Information on what the Technical Committee is and what it does is
generally available on the governance website[2]. However you may wonder
what the current Technical Committee membership achieved (to this day)
since its election in May. If so, read on!

During that period the TC made a number of decisions and passed a number
of resolutions to shape the future of OpenStack.

One of them is the publication of a top "help wanted" list to more
clearly communicate where our community is struggling and where extra
contributions can really make a difference. That list is now published
with entries for "doc owners", "infra sysadmins", and "Glance
contributors" (and more coming up).

Another area is adapting to changes in our ecosystem: we added etcd as
an OpenStack base service to encourage all projects to take advantage of
etcd for coordination.
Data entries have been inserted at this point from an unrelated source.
Lemma print_number_writes wl num base q s precision type :
  writes (fun o => print_number wl o num base q s precision type) just_out.
Proof.
  unfold print_number. destruct (number_sign _ _ _ _) as [sign n].
  apply writes_arg. intros size. apply writes_arg. intros tmp. apply writes_arg. intros size1.
  apply (writes_bind _ (@pair out Z)); [apply writes_cond; [apply pad_while_writes|by apply (writes_ret _ _ [] size1)]|]. intros size2.
  apply (writes_bind _ (@pair out Z)).
  { apply writes_cond; [|by apply (writes_ret _ _ [] size2)]. apply writes_arg. intros size3. by apply (writes_ret _ _ [sign] size3). }
  intros size3.
  set (pre := special_prefix _ base). set (zeros := Z.to_nat _). set (left := has _ LEFT). set (c := if has _ ZEROPAD then ch_0 else ch_space).
  apply (writes_bind _ (@pair out Z)).
  { apply (writes_after pre (fun o => foldl put o pre) (fun o => if negb left then pad_while c size3 o else Ok (o, size3))); [done|].
    apply writes_cond; [apply pad_while_writes|by apply (writes_ret _ _ [] size3)]. }
  intros size4. apply (writes_bind _ (@pair out Z)); [|intros size5; by apply (writes_ret _ _ [] tt)].
  apply (writes_after (replicate zeros ch_0 ++ if negb (precision =? 0) then rev tmp else [])
    (fun o => if negb (precision =? 0) then foldl put (put_n zeros ch_0 o) (rev tmp) else put_n zeros ch_0 o) (pad_while ch_space size4)); [|apply pad_while_writes].
  intros o. rewrite put_app, !put_n_text. by destruct (negb _).
Qed.

Lemma put_writes c : writes (fun o => Ok (put o c)) just_out.
Proof. by apply (writes_ret _ _ [c] tt). Qed.

Lemma print_string_writes s w precision flags : writes (fun o => print_string o s w precision flags) just_out.
Proof.
  unfold print_string. set (len := if (0 <? precision) && _ then precision else _).
  assert (forall w, writes (fun o => w' ← as_int (Z.min w len - 1); Ok (put_n (Z.to_nat (w - len)) ch_space o, w')) (@pair out Z)) as Hpad.
  { intros v. apply writes_arg. intros w'. apply (writes_ret _ _ (replicate (Z.to_nat (v - len)) ch_space) w'). intros o. by rewrite put_n_text. }
  apply (writes_bind _ (@pair out Z)); [apply writes_cond; [apply Hpad|by apply (writes_ret _ _ [] w)]|]. intros w1.
  apply (writes_bind _ (@pair out Z)); [|intros w2; by apply (writes_ret _ _ [] tt)].
  apply (writes_after (take (Z.to_nat len) s) (fun o => foldl put o (take (Z.to_nat len) s)) (fun o => w' ← as_int (Z.min w1 len - 1); Ok (put_n (Z.to_nat (w1 - len)) ch_space o, w')));
    [done|apply Hpad].
Qed.

Lemma print_char_writes c w flags : writes (fun o => print_char o c w flags) just_out.
Proof.
  unfold print_char.
  assert (forall w, writes (fun o => w' ← as_int (Z.min (w - 1) 0); Ok (put_n (Z.to_nat (w - 1)) ch_space o, w')) (@pair out Z)) as Hpad.
  { intros v. apply writes_arg. intros w'. apply (writes_ret _ _ (replicate (Z.to_nat (v - 1)) ch_space) w'). intros o. by rewrite put_n_text. }
  apply (writes_bind _ (@pair out Z)); [apply writes_cond; [apply Hpad|by apply (writes_ret _ _ [] w)]|]. intros w1.
  apply (writes_bind _ (@pair out Z)); [|intros w2; by apply (writes_ret _ _ [] tt)].
  apply (writes_after [c] (fun o => put o c) (fun o => w' ← as_int (Z.min (w1 - 1) 0); Ok (put_n (Z.to_nat (w1 - 1)) ch_space o, w'))); [done|apply Hpad].
Qed.

(** A computation that prints, then gives the rest of the format and of the arguments. *)
Lemma writes_rest (f : out -> outcome out) fmt args :
  writes f just_out -> writes (fun o => o ← f o; Ok (o, fmt, args)) with_rest.
Proof. intros Hf. apply (writes_bind _ just_out); [done|]. intros []. by apply (writes_ret _ _ [] (fmt, args)). Qed.

Lemma convert_one_writes wl flags w precision q fmt args :
  writes (fun o => convert_one wl o flags w precision q fmt args) with_rest.
Proof.
  unfold convert_one.
  assert (forall base flags, writes (fun o => '(num, args) ← arg_number wl q flags args; o ← print_number wl o num base q w precision flags; Ok (o, tl fmt, args)) with_rest) as Hnum.
  { intros base fl. apply writes_arg. intros [num args']. apply writes_rest, print_number_writes. }
  repeat (apply writes_cond; [first [apply Hnum | by apply (writes_ret _ _ [ch_percent] (tl fmt, args)) | idtac]|]).
  - apply writes_arg. intros [v args']. apply writes_rest, print_char_writes.
  - destruct args as [|[] args']; try apply writes_undef. apply writes_rest, print_string_writes.
  - destruct args as [|[| | | |p|] args']; try apply writes_undef. destruct (w =? -1); apply writes_rest, print_number_writes.
  - destruct fmt as [|c fmt]; [by apply (writes_ret _ _ [ch_percent] ([], args))|by apply (writes_ret _ _ [ch_percent; c] (fmt, args))].
Qed.

Lemma format_loop_writes fuel wl fmt args : writes (fun o => format_loop fuel wl o fmt args) just_out.
Proof.
  revert fmt args. induction fuel as [|fuel IH]; intros fmt args; cbn [format_loop]; [apply writes_undef|].
  destruct fmt as [|c fmt]; [by apply (writes_ret _ _ [] tt)|]. destruct (negb (c =? ch_percent)).
  { apply (writes_after [c] (fun o => put o c) (fun o => format_loop fuel wl o fmt args)); [done|apply IH]. }
  destruct (flag_loop fmt 0) as [flags fmt1]. apply writes_arg. intros [[[w fl] fmt2] args2]. apply writes_arg. intros [[precision fmt3] args3].
  destruct (get_qualifier fmt3) as [q fmt4]. apply (writes_bind _ with_rest); [apply convert_one_writes|]. intros [fmt5 args5]. apply IH.
Qed.

Lemma put_full m p e c : e <= p -> put {| o_mem := m; o_str := p; o_end := e |} c = {| o_mem := m; o_str := p + 1; o_end := e |}.
Proof. intros Hp. unfold put. cbn [o_str o_end]. by destruct (Z.ltb_spec p e); [lia|]. Qed.

Lemma put_room m p e c : p < e -> put {| o_mem := m; o_str := p; o_end := e |} c = {| o_mem := ha_set m p c; o_str := p + 1; o_end := e |}.
Proof. intros Hp. unfold put. cbn [o_str o_end]. by destruct (Z.ltb_spec p e); [|lia]. Qed.

(** What is stored of a text. *)
Lemma put_text t o :
  o_str o <= o_end o ->
  foldl put o t = {| o_mem := ha_put (o_mem o) (o_str o) (take (Z.to_nat (o_end o - o_str o)) t); o_str := o_str o + Z.of_nat (length t); o_end := o_end o |}.
Proof.
  assert (forall t o, o_end o <= o_str o -> foldl put o t = {| o_mem := o_mem o; o_str := o_str o + Z.of_nat (length t); o_end := o_end o |}) as Hfull.
  { clear. induction t as [|c t IH]; intros [m p e] Hp; cbn [foldl length o_str o_end o_mem] in *; [by rewrite Z.add_0_r|].
    rewrite put_full by done. rewrite IH by (cbn [o_str o_end]; lia). cbn [o_mem o_str o_end]. f_equal. lia. }
  revert o. induction t as [|c t IH]; intros [m p e] Hp; cbn [foldl length o_str o_end o_mem] in *; [by rewrite take_nil, Z.add_0_r|].
  destruct (Z.ltb_spec p e).
  - rewrite put_room by done. rewrite IH by (cbn [o_str o_end]; lia). cbn [o_mem o_str o_end]. replace (Z.to_nat (e - p)) with (S (Z.to_nat (e - (p + 1)))) by lia. cbn [take ha_put]. f_equal. lia.
  - rewrite put_full by done. rewrite Hfull by (cbn [o_str o_end]; lia). replace (Z.to_nat (e - p)) with O by lia. cbn [o_mem o_str o_end take ha_put]. f_equal. lia.
Qed.

(** The room in a buffer: one that would run past the end of the address space is cut. *)
Definition buf_room (wl buf size : Z) : Z := if buf + size <? 2 ^ wl then size else 2 ^ wl - 1 - buf.

(** rt_vsnprintf computes a text, stores its beginning and the terminator, and returns the
    length of the whole text. *)
Lemma rt_vsnprintf_run wl fmt args r :
  0 <= wl -> (forall o, format_loop (S (length fmt)) wl o fmt args = (t ← r; Ok (foldl put o t))) -> forall m buf size,
  in_u wl buf -> in_u wl size ->
  rt_vsnprintf wl m buf size fmt args = (t ← r; Ok (stored m buf (buf_room wl buf size) t, s32 (Z.of_nat (length t)))).
Proof.
  intros Hwl Hr m buf size Hb Hs. unfold in_u in *. unfold rt_vsnprintf.
  assert ((if wrap wl (buf + size) <? buf then (2 ^ wl - 1, 2 ^ wl - 1 - buf) else (wrap wl (buf + size), size)) = (buf + buf_room wl buf size, buf_room wl buf size)) as ->.
  { unfold buf_room. destruct (Z.ltb_spec (buf + size) (2 ^ wl)).
    - rewrite wrap_small by (unfold in_u; lia). by destruct (Z.ltb_spec (buf + size) buf); [lia|].
    - replace (buf + size) with (buf + size - 2 ^ wl + 1 * 2 ^ wl) by lia. rewrite wrap_add_mult, wrap_small by (unfold in_u; lia).
      destruct (Z.ltb_spec (buf + size - 2 ^ wl) buf); [|lia]. f_equal. lia. }
  assert (0 <= buf_room wl buf size) as Hroom by (unfold buf_room; destruct (Z.ltb_spec (buf + size) (2 ^ wl)); lia).
  set (n := buf_room wl buf size) in *. clearbody n. rewrite Hr. destruct r as [t|?|?]; [|done..]. cbn [mbind outcome_bind].
  rewrite put_text by (cbn; lia). cbn [o_mem o_str o_end].
  replace (buf + Z.of_nat (length t) - buf) with (Z.of_nat (length t)) by lia. replace (buf + n - buf) with n by lia. do 2 f_equal.
  unfold stored. destruct (Z.ltb_spec 0 n); [|by replace n with 0 by lia]. rewrite ha_put_snoc, length_take.
  destruct (Z.ltb_spec (buf + Z.of_nat (length t)) (buf + n)).
  - rewrite !take_ge by lia. f_equal. lia.
  - replace (buf + Z.of_nat (Z.to_nat (n - 1) `min` length t)) with (buf + n - 1) by lia.
    destruct (lookup_lt_is_Some_2 t (Z.to_nat (n - 1))) as [x Hx]; [lia|]. replace (Z.to_nat n) with (S (Z.to_nat (n - 1))) by lia.
    rewrite (take_S_r _ _ x) by done. rewrite ha_put_snoc, length_take. replace (buf + Z.of_nat (Z.to_nat (n - 1) `min` length t)) with (buf + n - 1) by lia.
    unfold ha_set. cbn. by rewrite insert_insert_eq.
Qed.

Lemma format_text wl fmt args : exists r : outcome (list Z), forall o, format_loop (S (length fmt)) wl o fmt args = (t ← r; Ok (foldl put o t)).
Proof.
  destruct (format_loop_writes (S (length fmt)) wl fmt args) as [r Hr]. exists (tx ← r; Ok tx.1). intros o. rewrite Hr.
  by destruct r as [[t []]|?|?].
Qed.

(** A format without conversions is copied. *)
Lemma format_plain wl fmt args fuel o : ch_percent ∉ fmt -> (length fmt < fuel)%nat -> format_loop fuel wl o fmt args = Ok (foldl put o fmt).
Proof.
  revert fmt o. induction fuel as [|fuel IH]; intros fmt o Hf Hn; [lia|]. destruct fmt as [|c fmt]; [done|]. cbn [format_loop length foldl] in *.
  apply not_elem_of_cons in Hf as [Hc Hf]. rewrite (proj2 (Z.eqb_neq c ch_percent)) by done. apply IH; [done|lia].
Qed.

(** rt_kprintf gives the device one byte too many of a text that does not fit: the buffer
    holds [RT_CONSOLEBUF_SIZE - 2] characters and the terminator, and the terminator is
    written out with them. *)
Lemma rt_kprintf_cut wl csize log_buf m fmt args r t :
  32 <= wl -> (forall o, format_loop (S (length fmt)) wl o fmt args = (t ← r; Ok (foldl put o t))) -> r = Ok t ->
  in_u wl log_buf -> 2 <= csize -> log_buf + csize <= 2 ^ wl -> csize - 1 < Z.of_nat (length t) < 2 ^ 31 ->
  exists m', rt_kprintf wl csize true log_buf m fmt args = Ok (m', device_write log_buf (csize - 1), s32 (csize - 1)) /\
    m' = ha_put m log_buf (take (Z.to_nat (csize - 2)) t ++ [0]) /\ ha_get m' (log_buf + (csize - 2)) = 0.
Proof.
  intros Hwl Hr Et Hb Hc Htop Ht. unfold in_u in Hb. unfold rt_kprintf. rewrite (rt_vsnprintf_run wl fmt args r) by (done || lia || (unfold in_u; lia)).
  rewrite Et. cbn [mbind outcome_bind]. pose proof (Z.pow_le_mono_r 2 32 wl). rewrite (sext_small 32) by (lia || (unfold in_s; lia)).
  rewrite wrap_small by (unfold in_u; lia). rewrite (proj2 (Z.ltb_lt (csize - 1) _)) by lia. cbn [negb]. unfold buf_room, stored.
  rewrite (proj2 (Z.ltb_lt (log_buf + _) _)), (proj2 (Z.ltb_lt 0 _)) by lia. replace (csize - 1 - 1) with (csize - 2) by lia.
  eexists. split; [reflexivity|]. split; [done|]. rewrite ha_put_snoc, length_take, ha_get_set, decide_True; [done|]. lia.
Qed.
We also passed guidelines for managing releases
of binary artifacts, which can be applied to Go executables or Docker
images.

We evolved our project team list, removing Fuel and more recently adding
Blazar and Cyborg.

Other policies and clarifications adopted by the current membership
included a clarification about the current state of PostgreSQL in
OpenStack, a description of what upstream supports means, the addition
of a "assert:supports-api-interoperability" tag, and selecting community
goals for the Queens release cycle.

But perhaps the work the most relevant for the long term was the
publication of the TC 2019 vision, painting a picture of a desirable
future for the Technical Committee and by extension for the OpenStack
community.

One of the areas defined in this vision was to achieve better community
diversity and inclusivity. To achieve geographical diversity (and in
particular better tap into the potential contributors in China) we need
to be less reliant on regular synchronous team meetings on IRC. The TC
decided to lead by example there and drop its traditional reliance on
weekly meetings to make progress. Most of the work is now done
asynchronously, and we transitioned our IRC public presence to "office
hours" in various timezones in a dedicated channel (#openstack-tc). We
also passed resolutions to stop *requiring* IRC meetings for project
teams (and allow them to host meetings in any logged IRC channel).
Community diversity is also about engaging people coming from an
OpenStack operator background to be more directly involved with upstream
development. TC and UC members collaborated to create a new form of
workgroups (called SIGs) that should help in eliminating artificial
barriers to contribution and organize everyone around common topics of
interest.

Another area in the vision is how we engage with adjacent communities.
Members of the TC are actively engaged in reaching out and sharing
experiences, in particular with the Kubernetes and the Ansible communities.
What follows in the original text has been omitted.